- REQUIREMENT -
Restate word for word the lines in the listing below, starting at the line containing "(** Read into" and ending at the line containing "rewrite (foldl_map_set tag), (foldl_map_set", both included; leave out the rest.
-- Opening Marker --
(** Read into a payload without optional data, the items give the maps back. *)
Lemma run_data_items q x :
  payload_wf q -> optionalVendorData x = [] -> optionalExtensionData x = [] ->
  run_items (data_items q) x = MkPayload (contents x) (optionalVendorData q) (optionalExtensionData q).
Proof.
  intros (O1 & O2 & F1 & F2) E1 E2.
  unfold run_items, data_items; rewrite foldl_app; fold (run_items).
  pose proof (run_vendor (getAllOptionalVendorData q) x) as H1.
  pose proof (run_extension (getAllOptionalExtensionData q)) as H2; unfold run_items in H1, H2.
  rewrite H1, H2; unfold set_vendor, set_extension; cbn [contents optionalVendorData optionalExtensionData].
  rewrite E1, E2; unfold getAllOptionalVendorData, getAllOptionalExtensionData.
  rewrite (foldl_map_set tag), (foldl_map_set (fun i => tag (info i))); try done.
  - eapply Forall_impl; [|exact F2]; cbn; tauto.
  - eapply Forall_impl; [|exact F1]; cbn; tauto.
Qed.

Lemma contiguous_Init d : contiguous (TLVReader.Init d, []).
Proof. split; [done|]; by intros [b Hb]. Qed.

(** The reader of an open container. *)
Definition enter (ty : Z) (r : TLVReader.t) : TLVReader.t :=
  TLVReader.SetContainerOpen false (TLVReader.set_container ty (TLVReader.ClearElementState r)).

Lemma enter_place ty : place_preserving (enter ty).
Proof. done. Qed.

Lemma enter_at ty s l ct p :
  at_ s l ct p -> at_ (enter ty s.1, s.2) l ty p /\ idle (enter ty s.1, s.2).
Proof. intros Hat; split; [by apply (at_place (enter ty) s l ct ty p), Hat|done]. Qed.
-- Closing Marker --
-- Opening Marker --
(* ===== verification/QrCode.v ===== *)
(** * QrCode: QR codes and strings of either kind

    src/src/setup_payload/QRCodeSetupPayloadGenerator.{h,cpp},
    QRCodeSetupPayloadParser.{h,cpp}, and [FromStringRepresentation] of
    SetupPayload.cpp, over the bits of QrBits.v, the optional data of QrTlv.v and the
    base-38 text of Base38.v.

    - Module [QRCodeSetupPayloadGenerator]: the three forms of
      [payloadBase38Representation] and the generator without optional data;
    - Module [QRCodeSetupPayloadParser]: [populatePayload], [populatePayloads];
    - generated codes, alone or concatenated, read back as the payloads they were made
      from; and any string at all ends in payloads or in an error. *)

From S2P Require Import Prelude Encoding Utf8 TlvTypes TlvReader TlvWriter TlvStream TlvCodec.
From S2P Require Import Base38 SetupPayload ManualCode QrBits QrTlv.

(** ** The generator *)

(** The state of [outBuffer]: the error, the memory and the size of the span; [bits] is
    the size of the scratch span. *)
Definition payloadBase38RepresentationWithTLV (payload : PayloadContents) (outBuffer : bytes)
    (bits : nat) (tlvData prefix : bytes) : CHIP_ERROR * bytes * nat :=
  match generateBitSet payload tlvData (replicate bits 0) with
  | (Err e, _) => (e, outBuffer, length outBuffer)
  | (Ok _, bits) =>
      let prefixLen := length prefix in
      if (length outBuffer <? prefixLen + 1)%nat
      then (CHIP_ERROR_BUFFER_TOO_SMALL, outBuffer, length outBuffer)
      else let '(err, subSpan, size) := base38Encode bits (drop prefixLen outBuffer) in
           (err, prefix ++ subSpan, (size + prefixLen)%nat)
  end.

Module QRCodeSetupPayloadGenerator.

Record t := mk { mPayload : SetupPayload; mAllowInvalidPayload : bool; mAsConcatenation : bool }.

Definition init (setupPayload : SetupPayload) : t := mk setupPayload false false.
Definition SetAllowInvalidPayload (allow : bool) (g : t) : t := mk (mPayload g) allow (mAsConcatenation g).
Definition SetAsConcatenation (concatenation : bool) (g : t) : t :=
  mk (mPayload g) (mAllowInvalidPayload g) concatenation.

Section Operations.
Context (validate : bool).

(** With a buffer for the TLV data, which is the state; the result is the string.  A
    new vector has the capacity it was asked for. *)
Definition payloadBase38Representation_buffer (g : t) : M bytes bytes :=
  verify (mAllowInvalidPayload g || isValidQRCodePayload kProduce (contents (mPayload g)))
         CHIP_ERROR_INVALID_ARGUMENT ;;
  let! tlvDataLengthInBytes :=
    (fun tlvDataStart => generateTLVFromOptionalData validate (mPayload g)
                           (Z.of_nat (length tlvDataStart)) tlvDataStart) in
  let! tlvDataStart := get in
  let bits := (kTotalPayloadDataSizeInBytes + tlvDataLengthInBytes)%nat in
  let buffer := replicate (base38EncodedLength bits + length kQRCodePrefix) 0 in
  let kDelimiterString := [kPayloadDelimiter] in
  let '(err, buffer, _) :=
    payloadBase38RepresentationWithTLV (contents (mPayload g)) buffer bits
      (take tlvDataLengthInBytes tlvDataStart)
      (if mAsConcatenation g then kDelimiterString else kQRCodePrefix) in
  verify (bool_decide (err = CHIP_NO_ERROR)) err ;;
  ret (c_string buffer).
-- Closing Marker --
-- Opening Marker --
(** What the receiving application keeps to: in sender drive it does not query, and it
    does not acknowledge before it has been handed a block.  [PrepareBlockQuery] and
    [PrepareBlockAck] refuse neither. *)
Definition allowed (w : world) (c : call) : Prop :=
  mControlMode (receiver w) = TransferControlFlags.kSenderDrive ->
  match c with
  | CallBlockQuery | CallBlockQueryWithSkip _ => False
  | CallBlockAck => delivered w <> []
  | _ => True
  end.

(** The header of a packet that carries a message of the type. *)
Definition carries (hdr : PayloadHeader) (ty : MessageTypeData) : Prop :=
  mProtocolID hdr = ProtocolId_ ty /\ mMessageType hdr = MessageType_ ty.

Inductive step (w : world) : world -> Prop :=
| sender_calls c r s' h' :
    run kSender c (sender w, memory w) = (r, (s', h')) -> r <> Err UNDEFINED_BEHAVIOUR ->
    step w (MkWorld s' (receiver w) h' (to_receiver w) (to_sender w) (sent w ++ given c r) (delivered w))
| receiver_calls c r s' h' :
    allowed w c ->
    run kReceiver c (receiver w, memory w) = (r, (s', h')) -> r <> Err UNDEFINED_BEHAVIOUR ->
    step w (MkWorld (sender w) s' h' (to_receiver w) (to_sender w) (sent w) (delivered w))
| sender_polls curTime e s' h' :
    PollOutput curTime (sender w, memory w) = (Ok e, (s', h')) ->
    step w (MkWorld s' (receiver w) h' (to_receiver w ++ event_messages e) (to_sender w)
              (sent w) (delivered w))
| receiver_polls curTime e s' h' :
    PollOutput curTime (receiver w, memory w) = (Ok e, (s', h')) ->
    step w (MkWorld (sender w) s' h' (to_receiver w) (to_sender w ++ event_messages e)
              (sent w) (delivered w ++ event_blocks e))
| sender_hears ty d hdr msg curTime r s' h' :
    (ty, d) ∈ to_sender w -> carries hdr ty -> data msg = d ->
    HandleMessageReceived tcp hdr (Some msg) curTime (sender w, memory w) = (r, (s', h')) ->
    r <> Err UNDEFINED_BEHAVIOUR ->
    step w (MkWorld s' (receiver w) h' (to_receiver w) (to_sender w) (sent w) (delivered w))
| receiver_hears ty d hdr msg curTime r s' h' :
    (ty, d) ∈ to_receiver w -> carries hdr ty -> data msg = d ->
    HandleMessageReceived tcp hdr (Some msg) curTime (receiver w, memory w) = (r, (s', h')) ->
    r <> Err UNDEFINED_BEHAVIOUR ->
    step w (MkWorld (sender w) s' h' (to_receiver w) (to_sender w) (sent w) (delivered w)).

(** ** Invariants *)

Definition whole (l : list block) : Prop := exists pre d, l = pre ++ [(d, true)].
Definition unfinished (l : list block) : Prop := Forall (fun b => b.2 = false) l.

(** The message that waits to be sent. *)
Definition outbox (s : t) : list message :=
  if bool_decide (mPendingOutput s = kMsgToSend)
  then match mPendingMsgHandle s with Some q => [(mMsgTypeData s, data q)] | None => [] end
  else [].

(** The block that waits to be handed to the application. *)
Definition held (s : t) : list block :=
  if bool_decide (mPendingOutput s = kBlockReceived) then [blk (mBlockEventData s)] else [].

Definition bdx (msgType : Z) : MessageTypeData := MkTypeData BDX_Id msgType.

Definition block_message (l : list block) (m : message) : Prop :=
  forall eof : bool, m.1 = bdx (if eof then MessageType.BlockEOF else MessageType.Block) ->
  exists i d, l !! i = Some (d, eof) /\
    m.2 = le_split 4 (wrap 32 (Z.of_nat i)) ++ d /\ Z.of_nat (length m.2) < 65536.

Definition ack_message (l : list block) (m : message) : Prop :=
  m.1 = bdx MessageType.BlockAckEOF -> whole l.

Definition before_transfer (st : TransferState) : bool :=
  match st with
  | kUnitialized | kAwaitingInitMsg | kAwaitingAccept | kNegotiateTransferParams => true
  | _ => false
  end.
-- Closing Marker --
- RESULT -
(** Read into a payload without optional data, the items give the maps back. *)
Lemma run_data_items q x :
  payload_wf q -> optionalVendorData x = [] -> optionalExtensionData x = [] ->
  run_items (data_items q) x = MkPayload (contents x) (optionalVendorData q) (optionalExtensionData q).
Proof.
  intros (O1 & O2 & F1 & F2) E1 E2.
  unfold run_items, data_items; rewrite foldl_app; fold (run_items).
  pose proof (run_vendor (getAllOptionalVendorData q) x) as H1.
  pose proof (run_extension (getAllOptionalExtensionData q)) as H2; unfold run_items in H1, H2.
  rewrite H1, H2; unfold set_vendor, set_extension; cbn [contents optionalVendorData optionalExtensionData].
  rewrite E1, E2; unfold getAllOptionalVendorData, getAllOptionalExtensionData.
  rewrite (foldl_map_set tag), (foldl_map_set (fun i => tag (info i))); try done.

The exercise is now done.